Uma proposta que pode transformar a relação entre empresas e o Fisco deu um passo crucial. O Projeto de Lei Complementar (PLP) 125/2022, que institui o primeiro Código de Defesa do Contribuinte do Brasil, foi aprovado no Senado Federal no dia 02 de setembro de 2025 e agora segue para análise na Câmara dos Deputados.
A proposta é ampla e busca reequilibrar o jogo, estabelecendo um novo pacto de confiança e cooperação. O projeto prevê a criação de uma lista de direitos e deveres para contribuintes e para o Fisco, que deverá presumir a boa-fé e facilitar o cumprimento das obrigações. Além disso, institui programas de conformidade (“Confia” e “Sintonia”) e “Selos de Conformidade” para oferecer benefícios aos bons pagadores, como atendimento simplificado e bônus fiscais.
FOCO: A FIGURA DO DEVEDOR CONTUMAZ
Um dos pontos de maior impacto do projeto é a criação de regras rigorosas para o “devedor contumaz”, definido como aquele cujo comportamento fiscal se caracteriza pela inadimplência substancial, reiterada e injustificada de tributos.
Quem se enquadra no perfil?
- Dívida Substancial: Na esfera federal, é preciso ter débitos irregulares a partir de R$ 15 milhões e que, ao mesmo tempo, representem mais de 100% do patrimônio conhecido da empresa.
- Inadimplência Reiterada: Manter débitos irregulares por pelo menos 4 meses consecutivos ou 6 meses alternados dentro de um período de 12 meses.
- Ação Injustificada: Não apresentar motivos válidos para o não pagamento, como um estado de calamidade pública ou resultados financeiros negativos comprovados (e sem indícios de fraude).
Quais as consequências?
- As sanções para quem for classificado como devedor contumaz são severas e incluem:
- Impedimento de participar de licitações e de firmar contratos com a administração pública.
- Proibição de usufruir de quaisquer benefícios fiscais.
- Impedimento de pedir ou continuar um processo de recuperação judicial.
Declaração de inaptidão da inscrição no cadastro de contribuintes (CNPJ/CPF).
É importante ressaltar que a classificação não será automática. O projeto prevê um processo administrativo no qual o contribuinte será notificado e terá 30 dias para regularizar a situação ou apresentar sua defesa.

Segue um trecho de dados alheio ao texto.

(** ** Concrete instances *)

(** Two slots; two blocks are stored and their transfers complete. *)
Definition demo_key (i : Z) : OffloadKey := [i].
Definition demo_lru : CPUOffloadingManager LRUCachePolicy := new_CPUOffloadingManager 2 true.
Definition demo_full_store {P} `{CachePolicy P} (m : CPUOffloadingManager P) : CPUOffloadingManager P :=
  (complete_store [demo_key 1; demo_key 2] true (prepare_store [demo_key 1; demo_key 2] m).2).2.

Lemma demo_keys_NoDup : NoDup [demo_key 1; demo_key 2].
Proof. apply (bool_decide_unpack _). vm_compute. done. Qed.

Lemma demo_full_store_steps {P} `{CachePolicyLaws P} (m : CPUOffloadingManager P) : rtc om_step m (demo_full_store m).
Proof.
  eapply rtc_l; [eapply os_prepare_store; [apply demo_keys_NoDup | apply surjective_pairing] |].
  eapply rtc_l; [eapply os_complete_store, surjective_pairing |]. apply rtc_refl.
Qed.

Lemma offload_slots_partition_witness :
  let m := demo_full_store demo_lru in
  zlen (policy_items (_policy m)) = 2 /\ zlen (policy_items (_policy m)) + _get_num_free_blocks m = 2 /\
  NoDup (ids (policy_items (_policy m)) ++ _free_list m).
Proof.
  intros m. destruct (offload_slots_partition 2 true m) as (_ & H1 & _ & H2 & _); [lia | apply demo_full_store_steps |].
  split_and!; [vm_compute; done | exact H2 | exact H1].
Defined.

(** The rounding of an exact arithmetic. *)
Lemma exact_rounding : float_rounding (fun x => x).
Proof. split; [done | reflexivity]. Qed.

(** With ARC, a third block evicts the first one. *)
#[local] Instance demo_arc_policy : CachePolicy ARCCachePolicy := arc_policy (fun x => x).
#[local] Instance demo_arc_laws : CachePolicyLaws ARCCachePolicy := arc_laws (fun x => x).
Definition demo_arc : CPUOffloadingManager ARCCachePolicy := demo_full_store (new_CPUOffloadingManager 2 false).

Lemma demo_arc_inv : om_inv 2 demo_arc.
Proof. eapply om_steps_inv; [apply new_manager_inv; lia | apply demo_full_store_steps]. Qed.

Lemma prepare_store_correct_witness :
  exists o m', prepare_store [demo_key 1; demo_key 3] demo_arc = (Ok o, m') /\ om_inv 2 m' /\
    (evicted_keys <$> o) = Some [demo_key 2] /\ (keys_to_store <$> o) = Some [demo_key 3].
Proof.
  destruct (prepare_store_correct 2 demo_arc [demo_key 1; demo_key 3] demo_arc_inv) as (o & m' & E & Hi & _).
  { apply (bool_decide_unpack _). vm_compute. done. }
  exists o, m'. split; [exact E |]. split; [exact Hi |]. vm_compute in E. injection E as <- _. done.
Defined.

Lemma store_load_roundtrip_witness :
  exists out m2 m3, store_spec out = [1] /\ lookup (demo_key 3) m2 = true /\
    prepare_load [demo_key 3] m2 = (Ok [1], m3) /\ om_inv 2 m3.
Proof.
  destruct (store_load_roundtrip 2 demo_arc (prepare_store [demo_key 3; demo_key 1] demo_arc).2 [demo_key 3; demo_key 1]
    (mkPSO [demo_key 3] [1] [demo_key 2]) demo_arc_inv) as (m2 & m3 & _ & Hl & Hp & Hi).
  - apply (bool_decide_unpack _). vm_compute. done.
  - vm_compute. done.
  - exists (mkPSO [demo_key 3] [1] [demo_key 2]), m2, m3. split; [done |]. split; [apply Hl; by left |]. by split.
Defined.

(** A hit in the ghost list of recently evicted blocks moves the target. *)
(** Two lookups make a block eligible. *)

Quais os próximos passos até virar lei?
Com a aprovação no Senado, o caminho do projeto para se tornar obrigatório continua. Entenda as próximas etapas:
- Análise na Câmara dos Deputados: O PLP será agora debatido e votado pelos deputados. A Câmara pode aprovar o texto como está, alterá-lo ou rejeitá-lo.
- Retorno ao Senado (se houver mudanças): Caso os deputados modifiquem o projeto, ele retorna ao Senado, que analisará e votará apenas as alterações feitas.
- Sanção Presidencial: Uma vez aprovado nas duas Casas, o texto segue para o Presidente da República, que pode sancioná-lo (transformando-o em lei) ou vetá-lo.
- Publicação e Vigência: Após a sanção, a lei é publicada no Diário Oficial e passa a ter validade, tornando-se obrigatória nas datas especificadas no próprio texto.
Esta é uma das propostas mais importantes para a relação Fisco-Contribuinte dos últimos anos. Continuaremos acompanhando de perto a tramitação na Câmara. A sua empresa está atenta a essas mudanças?